Items from a dataset:

====

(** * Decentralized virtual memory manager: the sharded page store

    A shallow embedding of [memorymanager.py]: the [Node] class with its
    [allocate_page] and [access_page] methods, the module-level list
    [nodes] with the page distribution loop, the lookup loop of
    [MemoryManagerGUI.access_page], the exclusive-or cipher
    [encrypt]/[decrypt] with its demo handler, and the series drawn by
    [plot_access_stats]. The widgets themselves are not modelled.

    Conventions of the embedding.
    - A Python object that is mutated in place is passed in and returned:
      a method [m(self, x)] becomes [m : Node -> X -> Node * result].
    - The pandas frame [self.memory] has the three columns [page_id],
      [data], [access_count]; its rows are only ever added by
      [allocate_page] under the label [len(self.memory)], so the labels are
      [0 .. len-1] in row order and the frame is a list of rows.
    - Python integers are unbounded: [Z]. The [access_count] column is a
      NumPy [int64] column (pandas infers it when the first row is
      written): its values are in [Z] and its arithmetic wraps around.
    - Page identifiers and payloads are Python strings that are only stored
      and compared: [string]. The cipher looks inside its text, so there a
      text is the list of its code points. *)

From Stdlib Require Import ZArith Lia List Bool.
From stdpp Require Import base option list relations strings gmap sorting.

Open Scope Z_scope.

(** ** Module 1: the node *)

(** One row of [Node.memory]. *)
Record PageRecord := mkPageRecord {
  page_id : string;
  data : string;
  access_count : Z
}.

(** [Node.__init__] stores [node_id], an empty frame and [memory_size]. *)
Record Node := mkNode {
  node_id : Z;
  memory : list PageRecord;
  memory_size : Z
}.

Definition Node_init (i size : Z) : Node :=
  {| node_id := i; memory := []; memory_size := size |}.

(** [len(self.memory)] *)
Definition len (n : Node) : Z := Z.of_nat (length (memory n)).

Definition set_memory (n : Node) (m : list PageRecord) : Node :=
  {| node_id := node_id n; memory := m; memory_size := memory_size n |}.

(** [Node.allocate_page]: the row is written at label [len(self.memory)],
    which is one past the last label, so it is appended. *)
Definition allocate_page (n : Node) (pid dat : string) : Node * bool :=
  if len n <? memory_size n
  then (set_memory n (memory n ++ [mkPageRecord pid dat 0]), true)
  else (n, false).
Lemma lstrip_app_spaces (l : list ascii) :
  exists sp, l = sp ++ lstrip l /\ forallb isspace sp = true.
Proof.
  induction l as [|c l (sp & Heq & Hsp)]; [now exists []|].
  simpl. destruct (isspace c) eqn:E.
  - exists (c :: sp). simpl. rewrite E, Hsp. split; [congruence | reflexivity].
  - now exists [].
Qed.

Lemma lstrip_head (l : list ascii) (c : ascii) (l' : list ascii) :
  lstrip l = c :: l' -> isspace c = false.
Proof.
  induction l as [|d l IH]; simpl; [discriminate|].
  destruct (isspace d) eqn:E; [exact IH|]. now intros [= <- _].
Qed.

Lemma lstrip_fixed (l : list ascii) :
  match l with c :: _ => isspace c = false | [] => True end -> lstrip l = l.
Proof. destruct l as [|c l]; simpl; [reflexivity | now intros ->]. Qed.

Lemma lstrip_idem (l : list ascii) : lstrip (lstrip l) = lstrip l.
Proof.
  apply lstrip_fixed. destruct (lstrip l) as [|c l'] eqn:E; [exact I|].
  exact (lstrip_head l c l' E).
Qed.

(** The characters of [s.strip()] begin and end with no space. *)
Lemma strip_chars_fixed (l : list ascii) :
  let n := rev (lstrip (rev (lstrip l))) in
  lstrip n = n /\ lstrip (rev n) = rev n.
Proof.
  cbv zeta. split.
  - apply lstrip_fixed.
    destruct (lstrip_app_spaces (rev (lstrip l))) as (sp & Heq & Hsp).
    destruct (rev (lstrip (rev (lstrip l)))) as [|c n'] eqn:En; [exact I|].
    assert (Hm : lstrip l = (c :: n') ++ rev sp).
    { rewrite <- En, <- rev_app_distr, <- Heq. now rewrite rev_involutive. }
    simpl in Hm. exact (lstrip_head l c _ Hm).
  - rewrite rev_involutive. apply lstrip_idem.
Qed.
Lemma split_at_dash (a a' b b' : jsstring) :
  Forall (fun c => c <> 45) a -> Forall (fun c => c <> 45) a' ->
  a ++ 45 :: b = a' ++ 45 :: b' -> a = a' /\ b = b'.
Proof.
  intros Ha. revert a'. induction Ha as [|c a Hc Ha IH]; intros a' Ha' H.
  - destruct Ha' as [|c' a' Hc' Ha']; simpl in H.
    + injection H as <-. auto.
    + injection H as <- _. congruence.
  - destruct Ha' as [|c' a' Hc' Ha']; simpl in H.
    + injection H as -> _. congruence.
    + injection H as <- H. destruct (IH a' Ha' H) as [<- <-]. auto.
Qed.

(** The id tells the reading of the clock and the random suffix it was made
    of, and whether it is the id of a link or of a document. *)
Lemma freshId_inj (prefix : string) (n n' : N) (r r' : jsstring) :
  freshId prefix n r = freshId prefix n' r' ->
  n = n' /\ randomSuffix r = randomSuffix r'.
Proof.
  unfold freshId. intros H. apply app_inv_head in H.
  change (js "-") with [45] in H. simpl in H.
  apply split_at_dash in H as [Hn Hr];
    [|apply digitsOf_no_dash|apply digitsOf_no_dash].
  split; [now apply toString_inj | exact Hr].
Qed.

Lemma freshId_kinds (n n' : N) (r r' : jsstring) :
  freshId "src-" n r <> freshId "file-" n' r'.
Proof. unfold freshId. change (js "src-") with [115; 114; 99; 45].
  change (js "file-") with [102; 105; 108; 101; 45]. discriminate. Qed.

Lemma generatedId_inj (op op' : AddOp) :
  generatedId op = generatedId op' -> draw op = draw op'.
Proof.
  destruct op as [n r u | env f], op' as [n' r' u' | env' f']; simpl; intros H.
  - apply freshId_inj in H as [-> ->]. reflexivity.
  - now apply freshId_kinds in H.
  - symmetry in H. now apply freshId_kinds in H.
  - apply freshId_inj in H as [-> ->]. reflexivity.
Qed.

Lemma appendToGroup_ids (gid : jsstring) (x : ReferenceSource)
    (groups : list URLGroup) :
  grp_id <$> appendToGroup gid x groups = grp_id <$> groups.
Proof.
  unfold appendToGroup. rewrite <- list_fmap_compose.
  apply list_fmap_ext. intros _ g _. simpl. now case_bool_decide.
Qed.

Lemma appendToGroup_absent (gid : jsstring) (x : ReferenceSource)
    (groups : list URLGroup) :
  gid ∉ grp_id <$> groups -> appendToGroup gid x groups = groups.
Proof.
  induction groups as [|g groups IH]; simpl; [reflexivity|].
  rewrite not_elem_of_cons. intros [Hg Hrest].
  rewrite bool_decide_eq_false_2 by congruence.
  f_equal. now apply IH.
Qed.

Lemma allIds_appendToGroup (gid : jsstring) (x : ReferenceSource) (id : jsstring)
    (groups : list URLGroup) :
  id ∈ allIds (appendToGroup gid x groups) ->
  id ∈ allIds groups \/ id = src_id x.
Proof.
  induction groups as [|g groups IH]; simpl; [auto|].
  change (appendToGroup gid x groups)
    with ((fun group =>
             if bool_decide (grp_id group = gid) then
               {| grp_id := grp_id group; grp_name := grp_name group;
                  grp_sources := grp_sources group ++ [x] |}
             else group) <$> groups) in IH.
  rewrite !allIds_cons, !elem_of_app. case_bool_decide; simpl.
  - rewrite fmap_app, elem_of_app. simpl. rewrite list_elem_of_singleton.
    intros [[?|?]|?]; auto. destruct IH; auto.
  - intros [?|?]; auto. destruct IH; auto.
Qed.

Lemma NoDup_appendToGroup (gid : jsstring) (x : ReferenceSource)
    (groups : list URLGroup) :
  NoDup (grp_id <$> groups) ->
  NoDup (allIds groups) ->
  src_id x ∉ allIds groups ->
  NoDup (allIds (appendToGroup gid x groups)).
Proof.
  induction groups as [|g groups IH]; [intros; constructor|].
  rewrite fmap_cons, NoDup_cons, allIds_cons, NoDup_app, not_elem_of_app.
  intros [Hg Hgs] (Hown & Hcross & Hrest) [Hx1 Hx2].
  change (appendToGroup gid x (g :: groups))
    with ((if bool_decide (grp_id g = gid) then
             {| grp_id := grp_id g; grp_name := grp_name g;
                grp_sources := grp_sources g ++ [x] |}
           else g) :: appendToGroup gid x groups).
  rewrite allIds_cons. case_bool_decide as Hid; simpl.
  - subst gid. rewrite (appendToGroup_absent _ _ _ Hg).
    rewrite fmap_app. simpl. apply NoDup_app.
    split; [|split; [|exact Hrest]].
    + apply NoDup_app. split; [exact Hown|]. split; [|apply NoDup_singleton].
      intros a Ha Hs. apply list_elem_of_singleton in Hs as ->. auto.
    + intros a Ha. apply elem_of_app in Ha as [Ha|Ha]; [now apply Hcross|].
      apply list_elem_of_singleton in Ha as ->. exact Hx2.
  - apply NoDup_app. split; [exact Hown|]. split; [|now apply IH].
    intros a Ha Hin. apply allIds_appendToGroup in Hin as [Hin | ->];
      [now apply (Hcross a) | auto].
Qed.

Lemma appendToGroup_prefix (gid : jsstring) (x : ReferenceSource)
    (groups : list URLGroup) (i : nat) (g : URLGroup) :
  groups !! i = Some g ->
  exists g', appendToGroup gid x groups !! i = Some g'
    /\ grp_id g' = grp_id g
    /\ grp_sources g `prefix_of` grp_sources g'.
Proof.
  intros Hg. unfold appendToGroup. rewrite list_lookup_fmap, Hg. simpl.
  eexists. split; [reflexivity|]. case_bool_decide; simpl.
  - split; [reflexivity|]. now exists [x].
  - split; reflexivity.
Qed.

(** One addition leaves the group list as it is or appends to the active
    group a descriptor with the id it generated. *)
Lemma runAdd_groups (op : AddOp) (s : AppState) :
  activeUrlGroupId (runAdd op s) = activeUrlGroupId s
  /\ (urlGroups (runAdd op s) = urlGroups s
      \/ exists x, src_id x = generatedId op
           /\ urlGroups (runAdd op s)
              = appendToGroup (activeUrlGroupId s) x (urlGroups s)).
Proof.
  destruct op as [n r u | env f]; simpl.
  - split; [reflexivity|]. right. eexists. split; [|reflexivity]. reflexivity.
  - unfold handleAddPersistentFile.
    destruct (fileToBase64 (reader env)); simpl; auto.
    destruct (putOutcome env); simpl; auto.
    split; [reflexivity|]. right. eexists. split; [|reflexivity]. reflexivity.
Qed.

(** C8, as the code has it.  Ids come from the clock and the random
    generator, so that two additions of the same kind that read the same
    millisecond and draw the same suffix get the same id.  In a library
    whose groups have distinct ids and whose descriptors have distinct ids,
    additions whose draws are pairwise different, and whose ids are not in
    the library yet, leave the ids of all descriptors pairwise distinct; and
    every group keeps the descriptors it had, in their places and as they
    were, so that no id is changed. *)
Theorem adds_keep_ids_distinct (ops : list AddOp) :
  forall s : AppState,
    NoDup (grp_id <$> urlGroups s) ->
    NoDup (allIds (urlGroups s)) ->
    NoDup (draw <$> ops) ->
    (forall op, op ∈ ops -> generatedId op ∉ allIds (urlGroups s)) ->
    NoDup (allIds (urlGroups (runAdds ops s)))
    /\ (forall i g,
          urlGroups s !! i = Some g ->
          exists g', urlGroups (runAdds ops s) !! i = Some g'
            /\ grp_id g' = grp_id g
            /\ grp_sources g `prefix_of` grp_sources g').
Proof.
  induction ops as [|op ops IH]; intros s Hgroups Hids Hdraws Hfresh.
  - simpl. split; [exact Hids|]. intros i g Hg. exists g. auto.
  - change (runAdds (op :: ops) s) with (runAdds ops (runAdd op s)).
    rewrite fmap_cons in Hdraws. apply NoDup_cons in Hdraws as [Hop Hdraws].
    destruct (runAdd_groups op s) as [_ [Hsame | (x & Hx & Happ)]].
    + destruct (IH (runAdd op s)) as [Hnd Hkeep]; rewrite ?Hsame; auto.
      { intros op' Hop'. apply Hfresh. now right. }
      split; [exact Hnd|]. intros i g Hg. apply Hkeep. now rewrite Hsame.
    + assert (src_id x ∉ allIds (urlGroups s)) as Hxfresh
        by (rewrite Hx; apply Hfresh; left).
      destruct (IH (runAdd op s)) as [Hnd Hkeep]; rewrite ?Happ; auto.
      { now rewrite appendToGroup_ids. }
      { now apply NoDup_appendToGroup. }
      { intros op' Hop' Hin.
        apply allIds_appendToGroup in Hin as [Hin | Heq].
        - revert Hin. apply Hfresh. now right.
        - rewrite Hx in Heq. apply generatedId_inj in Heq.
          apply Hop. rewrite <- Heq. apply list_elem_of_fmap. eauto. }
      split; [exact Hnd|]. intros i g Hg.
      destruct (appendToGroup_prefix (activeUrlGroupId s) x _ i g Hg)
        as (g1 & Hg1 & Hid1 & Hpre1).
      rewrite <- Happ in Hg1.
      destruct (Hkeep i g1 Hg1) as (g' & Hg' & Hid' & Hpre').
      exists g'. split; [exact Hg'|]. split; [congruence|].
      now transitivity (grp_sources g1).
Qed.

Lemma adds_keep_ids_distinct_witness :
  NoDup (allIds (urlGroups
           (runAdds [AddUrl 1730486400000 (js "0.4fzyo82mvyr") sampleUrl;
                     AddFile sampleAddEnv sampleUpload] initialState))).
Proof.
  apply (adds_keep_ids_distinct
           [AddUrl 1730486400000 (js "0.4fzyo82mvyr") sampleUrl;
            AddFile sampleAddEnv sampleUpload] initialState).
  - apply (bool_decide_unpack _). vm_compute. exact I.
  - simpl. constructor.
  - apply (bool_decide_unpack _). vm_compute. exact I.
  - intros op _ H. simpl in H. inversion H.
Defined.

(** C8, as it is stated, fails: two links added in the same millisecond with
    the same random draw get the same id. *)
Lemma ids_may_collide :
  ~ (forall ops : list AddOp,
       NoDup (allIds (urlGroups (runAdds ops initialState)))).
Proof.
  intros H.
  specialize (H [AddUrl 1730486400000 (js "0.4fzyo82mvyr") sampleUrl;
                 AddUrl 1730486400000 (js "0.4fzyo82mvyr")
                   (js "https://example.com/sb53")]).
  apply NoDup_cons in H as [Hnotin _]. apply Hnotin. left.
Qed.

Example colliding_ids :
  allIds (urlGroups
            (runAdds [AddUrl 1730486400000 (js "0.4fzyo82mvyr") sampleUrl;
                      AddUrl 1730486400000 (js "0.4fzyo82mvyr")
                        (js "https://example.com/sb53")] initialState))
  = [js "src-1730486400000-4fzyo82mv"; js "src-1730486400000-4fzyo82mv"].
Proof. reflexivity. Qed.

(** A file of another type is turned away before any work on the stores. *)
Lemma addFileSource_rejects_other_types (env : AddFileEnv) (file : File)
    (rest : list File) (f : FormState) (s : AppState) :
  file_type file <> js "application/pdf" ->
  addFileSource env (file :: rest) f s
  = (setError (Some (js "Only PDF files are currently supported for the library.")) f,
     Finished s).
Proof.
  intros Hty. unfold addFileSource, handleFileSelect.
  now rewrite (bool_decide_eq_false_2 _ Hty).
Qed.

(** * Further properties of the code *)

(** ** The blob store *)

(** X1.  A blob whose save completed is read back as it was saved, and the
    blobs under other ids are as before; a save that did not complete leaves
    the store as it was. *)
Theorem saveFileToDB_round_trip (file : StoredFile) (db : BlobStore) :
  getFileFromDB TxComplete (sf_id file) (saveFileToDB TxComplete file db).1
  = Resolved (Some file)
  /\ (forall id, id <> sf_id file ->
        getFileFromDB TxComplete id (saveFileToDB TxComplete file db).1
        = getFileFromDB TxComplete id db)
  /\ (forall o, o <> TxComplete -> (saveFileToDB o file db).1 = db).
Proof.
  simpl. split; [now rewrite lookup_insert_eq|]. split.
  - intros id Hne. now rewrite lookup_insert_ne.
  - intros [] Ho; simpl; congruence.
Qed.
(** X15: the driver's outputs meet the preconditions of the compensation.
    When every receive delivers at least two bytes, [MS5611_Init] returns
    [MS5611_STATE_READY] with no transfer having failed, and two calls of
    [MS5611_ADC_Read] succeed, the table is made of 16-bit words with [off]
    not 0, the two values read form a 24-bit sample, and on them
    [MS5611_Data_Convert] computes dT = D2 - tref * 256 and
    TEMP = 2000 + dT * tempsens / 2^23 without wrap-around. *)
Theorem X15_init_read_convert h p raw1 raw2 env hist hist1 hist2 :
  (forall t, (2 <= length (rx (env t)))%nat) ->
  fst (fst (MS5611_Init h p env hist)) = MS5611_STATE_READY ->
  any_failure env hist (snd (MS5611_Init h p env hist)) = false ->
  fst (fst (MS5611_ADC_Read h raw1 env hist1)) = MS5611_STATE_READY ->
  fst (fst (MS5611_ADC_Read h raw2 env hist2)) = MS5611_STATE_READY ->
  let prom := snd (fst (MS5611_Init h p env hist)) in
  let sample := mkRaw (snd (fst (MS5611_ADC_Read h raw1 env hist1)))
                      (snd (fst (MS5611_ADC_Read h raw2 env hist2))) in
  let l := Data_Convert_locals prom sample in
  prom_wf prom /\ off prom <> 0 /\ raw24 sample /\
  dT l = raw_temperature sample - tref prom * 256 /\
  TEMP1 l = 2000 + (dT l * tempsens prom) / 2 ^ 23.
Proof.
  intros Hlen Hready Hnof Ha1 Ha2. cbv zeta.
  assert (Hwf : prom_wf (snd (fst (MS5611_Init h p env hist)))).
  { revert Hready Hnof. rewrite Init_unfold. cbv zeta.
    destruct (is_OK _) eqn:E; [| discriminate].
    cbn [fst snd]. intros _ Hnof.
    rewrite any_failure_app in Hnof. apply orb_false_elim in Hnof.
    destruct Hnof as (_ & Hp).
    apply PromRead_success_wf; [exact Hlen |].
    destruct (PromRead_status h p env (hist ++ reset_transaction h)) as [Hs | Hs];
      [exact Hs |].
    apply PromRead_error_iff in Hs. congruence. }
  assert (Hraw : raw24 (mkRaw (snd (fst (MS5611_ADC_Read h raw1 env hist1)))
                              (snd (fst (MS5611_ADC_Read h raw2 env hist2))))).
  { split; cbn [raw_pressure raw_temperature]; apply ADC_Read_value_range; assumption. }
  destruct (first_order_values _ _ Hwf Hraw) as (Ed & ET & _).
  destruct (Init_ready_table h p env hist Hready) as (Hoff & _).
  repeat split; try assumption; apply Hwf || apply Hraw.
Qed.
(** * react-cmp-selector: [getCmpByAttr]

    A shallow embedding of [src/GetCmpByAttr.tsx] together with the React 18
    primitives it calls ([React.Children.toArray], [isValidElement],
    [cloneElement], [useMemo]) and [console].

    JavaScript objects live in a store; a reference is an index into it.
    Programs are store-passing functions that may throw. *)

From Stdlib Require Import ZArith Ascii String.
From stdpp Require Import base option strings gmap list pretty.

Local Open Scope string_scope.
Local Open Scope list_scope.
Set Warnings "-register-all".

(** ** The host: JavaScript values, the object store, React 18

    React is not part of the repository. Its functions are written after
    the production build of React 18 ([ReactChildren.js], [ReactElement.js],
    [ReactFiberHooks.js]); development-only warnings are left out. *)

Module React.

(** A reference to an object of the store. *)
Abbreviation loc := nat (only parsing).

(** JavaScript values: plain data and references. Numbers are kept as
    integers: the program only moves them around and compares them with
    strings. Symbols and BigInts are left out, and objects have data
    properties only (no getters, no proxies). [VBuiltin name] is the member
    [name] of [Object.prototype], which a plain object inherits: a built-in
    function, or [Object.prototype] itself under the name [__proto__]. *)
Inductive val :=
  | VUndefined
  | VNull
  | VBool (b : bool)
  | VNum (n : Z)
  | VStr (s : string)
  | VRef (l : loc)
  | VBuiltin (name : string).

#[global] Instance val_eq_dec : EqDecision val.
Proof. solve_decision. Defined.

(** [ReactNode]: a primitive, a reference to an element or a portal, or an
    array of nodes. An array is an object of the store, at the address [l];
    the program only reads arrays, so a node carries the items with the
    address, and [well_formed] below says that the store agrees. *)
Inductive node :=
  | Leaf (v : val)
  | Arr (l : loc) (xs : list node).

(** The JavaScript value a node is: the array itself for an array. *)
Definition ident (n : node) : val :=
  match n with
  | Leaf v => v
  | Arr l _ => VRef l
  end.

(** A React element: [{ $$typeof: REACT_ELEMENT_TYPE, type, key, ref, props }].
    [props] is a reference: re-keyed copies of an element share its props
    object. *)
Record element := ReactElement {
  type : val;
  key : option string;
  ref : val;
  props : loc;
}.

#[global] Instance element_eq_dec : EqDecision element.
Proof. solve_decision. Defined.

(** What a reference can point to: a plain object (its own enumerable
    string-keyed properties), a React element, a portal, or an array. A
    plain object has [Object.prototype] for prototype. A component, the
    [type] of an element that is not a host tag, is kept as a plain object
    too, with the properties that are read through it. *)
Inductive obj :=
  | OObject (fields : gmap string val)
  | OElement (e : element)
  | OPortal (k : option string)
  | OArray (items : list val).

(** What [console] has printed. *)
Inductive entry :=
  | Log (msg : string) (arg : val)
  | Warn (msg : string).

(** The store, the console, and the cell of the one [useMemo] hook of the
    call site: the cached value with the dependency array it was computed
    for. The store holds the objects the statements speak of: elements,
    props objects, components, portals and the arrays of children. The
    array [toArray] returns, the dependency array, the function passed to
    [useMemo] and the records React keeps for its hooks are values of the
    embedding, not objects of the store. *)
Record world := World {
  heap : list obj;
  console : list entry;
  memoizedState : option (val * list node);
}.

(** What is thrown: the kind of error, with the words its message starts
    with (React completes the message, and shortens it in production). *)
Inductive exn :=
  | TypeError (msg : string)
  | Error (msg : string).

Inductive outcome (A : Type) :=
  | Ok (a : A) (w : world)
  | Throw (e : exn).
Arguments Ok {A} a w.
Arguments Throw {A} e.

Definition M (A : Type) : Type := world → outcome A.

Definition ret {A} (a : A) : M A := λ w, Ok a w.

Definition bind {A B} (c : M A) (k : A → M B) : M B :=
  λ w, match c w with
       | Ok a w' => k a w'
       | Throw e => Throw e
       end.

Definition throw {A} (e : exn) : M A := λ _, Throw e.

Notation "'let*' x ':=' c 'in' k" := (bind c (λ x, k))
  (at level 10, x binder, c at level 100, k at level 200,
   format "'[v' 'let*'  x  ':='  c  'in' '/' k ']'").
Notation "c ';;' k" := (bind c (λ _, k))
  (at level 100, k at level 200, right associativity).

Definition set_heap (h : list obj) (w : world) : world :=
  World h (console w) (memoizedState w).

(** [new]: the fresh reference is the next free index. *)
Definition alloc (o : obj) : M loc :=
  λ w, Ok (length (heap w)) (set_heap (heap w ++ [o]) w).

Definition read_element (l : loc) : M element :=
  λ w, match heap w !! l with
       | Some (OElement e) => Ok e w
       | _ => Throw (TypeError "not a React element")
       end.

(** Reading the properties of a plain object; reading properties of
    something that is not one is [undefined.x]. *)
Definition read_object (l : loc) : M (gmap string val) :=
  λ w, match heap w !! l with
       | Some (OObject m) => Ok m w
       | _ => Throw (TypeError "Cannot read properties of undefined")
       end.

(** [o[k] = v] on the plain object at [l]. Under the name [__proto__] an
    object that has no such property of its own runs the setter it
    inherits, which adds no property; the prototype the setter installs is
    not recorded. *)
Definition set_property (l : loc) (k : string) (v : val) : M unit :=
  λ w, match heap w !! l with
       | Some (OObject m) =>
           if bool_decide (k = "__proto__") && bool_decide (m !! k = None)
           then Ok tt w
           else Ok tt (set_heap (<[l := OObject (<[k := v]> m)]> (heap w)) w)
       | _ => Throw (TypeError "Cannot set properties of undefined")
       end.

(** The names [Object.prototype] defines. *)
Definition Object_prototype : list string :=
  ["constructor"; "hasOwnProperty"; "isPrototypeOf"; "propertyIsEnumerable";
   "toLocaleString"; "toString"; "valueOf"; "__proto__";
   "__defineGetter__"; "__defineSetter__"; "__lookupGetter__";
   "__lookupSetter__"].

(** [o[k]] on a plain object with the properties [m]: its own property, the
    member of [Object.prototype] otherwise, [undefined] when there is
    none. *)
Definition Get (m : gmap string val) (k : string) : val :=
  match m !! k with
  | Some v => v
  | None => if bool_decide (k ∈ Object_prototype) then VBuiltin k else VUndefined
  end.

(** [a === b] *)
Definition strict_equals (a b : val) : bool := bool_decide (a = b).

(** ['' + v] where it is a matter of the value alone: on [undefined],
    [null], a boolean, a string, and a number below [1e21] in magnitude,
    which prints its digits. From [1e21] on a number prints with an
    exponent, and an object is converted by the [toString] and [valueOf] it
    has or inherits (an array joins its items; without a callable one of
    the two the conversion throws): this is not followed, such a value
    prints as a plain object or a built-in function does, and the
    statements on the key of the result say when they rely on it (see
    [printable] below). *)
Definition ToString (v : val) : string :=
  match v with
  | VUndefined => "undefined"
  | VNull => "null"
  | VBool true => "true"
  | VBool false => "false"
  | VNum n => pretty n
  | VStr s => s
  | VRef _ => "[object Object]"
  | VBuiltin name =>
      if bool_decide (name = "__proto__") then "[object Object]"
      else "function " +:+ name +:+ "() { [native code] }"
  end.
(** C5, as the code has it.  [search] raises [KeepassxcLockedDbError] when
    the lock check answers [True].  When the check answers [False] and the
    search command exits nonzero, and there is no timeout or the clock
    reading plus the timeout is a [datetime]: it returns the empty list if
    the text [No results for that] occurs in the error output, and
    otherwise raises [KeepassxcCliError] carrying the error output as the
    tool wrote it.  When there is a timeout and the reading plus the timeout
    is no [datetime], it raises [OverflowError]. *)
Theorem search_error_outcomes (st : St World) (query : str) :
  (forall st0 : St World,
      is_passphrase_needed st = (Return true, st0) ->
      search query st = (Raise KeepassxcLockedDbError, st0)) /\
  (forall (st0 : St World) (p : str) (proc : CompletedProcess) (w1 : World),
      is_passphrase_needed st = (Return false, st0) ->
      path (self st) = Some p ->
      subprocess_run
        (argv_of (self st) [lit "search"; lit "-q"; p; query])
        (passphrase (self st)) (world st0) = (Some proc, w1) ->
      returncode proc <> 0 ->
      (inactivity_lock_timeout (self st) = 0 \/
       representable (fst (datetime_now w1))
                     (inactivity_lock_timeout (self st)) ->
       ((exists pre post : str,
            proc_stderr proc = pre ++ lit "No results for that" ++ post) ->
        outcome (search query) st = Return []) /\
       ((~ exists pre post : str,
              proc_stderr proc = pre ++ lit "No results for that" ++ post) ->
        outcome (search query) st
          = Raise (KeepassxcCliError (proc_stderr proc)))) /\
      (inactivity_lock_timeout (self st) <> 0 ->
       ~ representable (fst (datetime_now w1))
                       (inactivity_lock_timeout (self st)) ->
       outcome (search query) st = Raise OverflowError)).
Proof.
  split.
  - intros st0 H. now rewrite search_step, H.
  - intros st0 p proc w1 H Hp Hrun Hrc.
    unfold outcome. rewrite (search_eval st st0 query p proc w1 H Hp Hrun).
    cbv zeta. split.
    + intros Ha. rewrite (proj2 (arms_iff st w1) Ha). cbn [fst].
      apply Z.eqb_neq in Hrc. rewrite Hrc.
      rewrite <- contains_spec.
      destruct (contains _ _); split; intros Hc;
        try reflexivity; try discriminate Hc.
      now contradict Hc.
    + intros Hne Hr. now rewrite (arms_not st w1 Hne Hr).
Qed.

====

ASSIGNMENT -> Taking the records above, retype every line from the one with "destruct (fileToBase64 (reader" down to the one with "generator, so that", exactly and with nothing else.

SOLUTION BELOW ->
    destruct (fileToBase64 (reader env)); simpl; auto.
    destruct (putOutcome env); simpl; auto.
    split; [reflexivity|]. right. eexists. split; [|reflexivity]. reflexivity.
Qed.

(** C8, as the code has it.  Ids come from the clock and the random
    generator, so that two additions of the same kind that read the same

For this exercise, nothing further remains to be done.